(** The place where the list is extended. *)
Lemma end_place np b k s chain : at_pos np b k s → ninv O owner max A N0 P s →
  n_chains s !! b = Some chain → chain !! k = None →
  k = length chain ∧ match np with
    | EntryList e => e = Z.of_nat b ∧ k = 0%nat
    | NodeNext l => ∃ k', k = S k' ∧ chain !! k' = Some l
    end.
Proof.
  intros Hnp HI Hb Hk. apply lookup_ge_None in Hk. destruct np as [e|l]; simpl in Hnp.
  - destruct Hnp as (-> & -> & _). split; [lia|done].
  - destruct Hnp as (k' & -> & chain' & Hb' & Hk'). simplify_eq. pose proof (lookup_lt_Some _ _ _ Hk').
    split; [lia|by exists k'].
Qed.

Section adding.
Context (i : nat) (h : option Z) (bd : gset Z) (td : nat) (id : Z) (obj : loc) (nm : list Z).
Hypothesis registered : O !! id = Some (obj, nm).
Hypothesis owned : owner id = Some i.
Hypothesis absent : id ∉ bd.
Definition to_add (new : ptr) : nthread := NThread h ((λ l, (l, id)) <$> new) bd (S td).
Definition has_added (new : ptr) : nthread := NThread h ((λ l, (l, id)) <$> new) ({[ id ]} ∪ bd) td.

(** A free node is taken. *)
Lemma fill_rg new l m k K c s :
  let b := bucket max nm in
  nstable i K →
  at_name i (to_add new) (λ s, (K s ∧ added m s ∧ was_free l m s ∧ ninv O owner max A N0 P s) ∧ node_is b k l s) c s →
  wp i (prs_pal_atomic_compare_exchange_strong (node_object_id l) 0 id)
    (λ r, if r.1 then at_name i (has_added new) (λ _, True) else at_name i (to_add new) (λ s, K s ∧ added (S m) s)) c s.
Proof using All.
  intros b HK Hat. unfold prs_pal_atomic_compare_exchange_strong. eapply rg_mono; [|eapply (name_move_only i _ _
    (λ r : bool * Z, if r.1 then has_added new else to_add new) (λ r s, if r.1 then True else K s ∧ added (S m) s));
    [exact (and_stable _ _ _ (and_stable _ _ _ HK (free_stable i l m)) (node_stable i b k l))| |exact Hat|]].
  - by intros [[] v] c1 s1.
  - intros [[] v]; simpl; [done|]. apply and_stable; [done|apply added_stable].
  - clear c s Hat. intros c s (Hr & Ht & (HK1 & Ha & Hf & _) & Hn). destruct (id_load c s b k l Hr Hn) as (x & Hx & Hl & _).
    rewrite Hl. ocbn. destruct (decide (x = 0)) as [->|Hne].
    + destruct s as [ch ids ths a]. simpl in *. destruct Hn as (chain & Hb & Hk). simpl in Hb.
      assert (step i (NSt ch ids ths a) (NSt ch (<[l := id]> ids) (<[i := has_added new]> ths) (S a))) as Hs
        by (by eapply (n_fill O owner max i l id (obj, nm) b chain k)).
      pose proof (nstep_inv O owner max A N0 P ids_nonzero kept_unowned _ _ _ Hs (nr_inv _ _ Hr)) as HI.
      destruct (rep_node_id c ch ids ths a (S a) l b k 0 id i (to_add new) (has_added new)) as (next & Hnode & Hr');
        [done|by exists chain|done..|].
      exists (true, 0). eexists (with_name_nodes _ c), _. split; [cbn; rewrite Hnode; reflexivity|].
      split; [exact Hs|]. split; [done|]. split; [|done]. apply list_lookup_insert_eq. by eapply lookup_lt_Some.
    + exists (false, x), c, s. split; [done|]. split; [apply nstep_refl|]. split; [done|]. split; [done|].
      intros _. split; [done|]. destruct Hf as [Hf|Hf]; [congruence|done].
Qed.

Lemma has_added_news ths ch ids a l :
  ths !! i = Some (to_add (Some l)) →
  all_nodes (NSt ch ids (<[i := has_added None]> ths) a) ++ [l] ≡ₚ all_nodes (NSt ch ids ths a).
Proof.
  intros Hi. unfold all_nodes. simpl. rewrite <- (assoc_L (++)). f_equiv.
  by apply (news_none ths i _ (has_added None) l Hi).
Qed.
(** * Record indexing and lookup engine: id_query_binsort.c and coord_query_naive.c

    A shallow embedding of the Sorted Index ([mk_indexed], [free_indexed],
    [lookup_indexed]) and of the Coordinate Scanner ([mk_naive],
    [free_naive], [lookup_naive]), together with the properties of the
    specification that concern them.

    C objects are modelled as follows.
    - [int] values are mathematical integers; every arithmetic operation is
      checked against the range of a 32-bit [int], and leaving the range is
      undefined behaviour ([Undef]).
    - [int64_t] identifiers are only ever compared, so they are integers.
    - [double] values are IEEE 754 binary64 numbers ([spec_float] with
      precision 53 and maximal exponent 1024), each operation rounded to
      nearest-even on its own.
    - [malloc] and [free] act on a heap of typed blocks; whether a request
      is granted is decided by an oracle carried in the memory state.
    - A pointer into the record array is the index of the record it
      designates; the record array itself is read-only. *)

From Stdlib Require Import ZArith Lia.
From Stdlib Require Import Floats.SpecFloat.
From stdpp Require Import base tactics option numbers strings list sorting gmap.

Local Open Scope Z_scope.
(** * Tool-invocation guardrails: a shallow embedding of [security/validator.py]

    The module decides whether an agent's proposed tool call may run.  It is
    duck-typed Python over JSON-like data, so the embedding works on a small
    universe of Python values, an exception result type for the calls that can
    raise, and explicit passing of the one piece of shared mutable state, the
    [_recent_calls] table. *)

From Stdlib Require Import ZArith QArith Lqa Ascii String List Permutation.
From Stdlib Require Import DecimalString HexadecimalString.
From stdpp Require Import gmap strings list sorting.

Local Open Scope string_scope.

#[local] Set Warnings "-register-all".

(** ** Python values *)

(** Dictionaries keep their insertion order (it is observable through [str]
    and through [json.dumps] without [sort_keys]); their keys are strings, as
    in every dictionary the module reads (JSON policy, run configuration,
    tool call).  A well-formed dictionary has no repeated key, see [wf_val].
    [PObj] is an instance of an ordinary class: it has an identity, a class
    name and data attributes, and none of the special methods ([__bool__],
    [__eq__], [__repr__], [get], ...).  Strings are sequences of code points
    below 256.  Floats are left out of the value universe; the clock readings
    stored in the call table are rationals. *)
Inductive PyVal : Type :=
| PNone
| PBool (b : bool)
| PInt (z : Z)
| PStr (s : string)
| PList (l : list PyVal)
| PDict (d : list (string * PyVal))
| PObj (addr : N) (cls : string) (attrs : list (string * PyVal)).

*THE TASK*
In the entries above, work out how many lines contain the string "data", and give only that number.

*SOLUTION FOR THIS PROBLEM*
2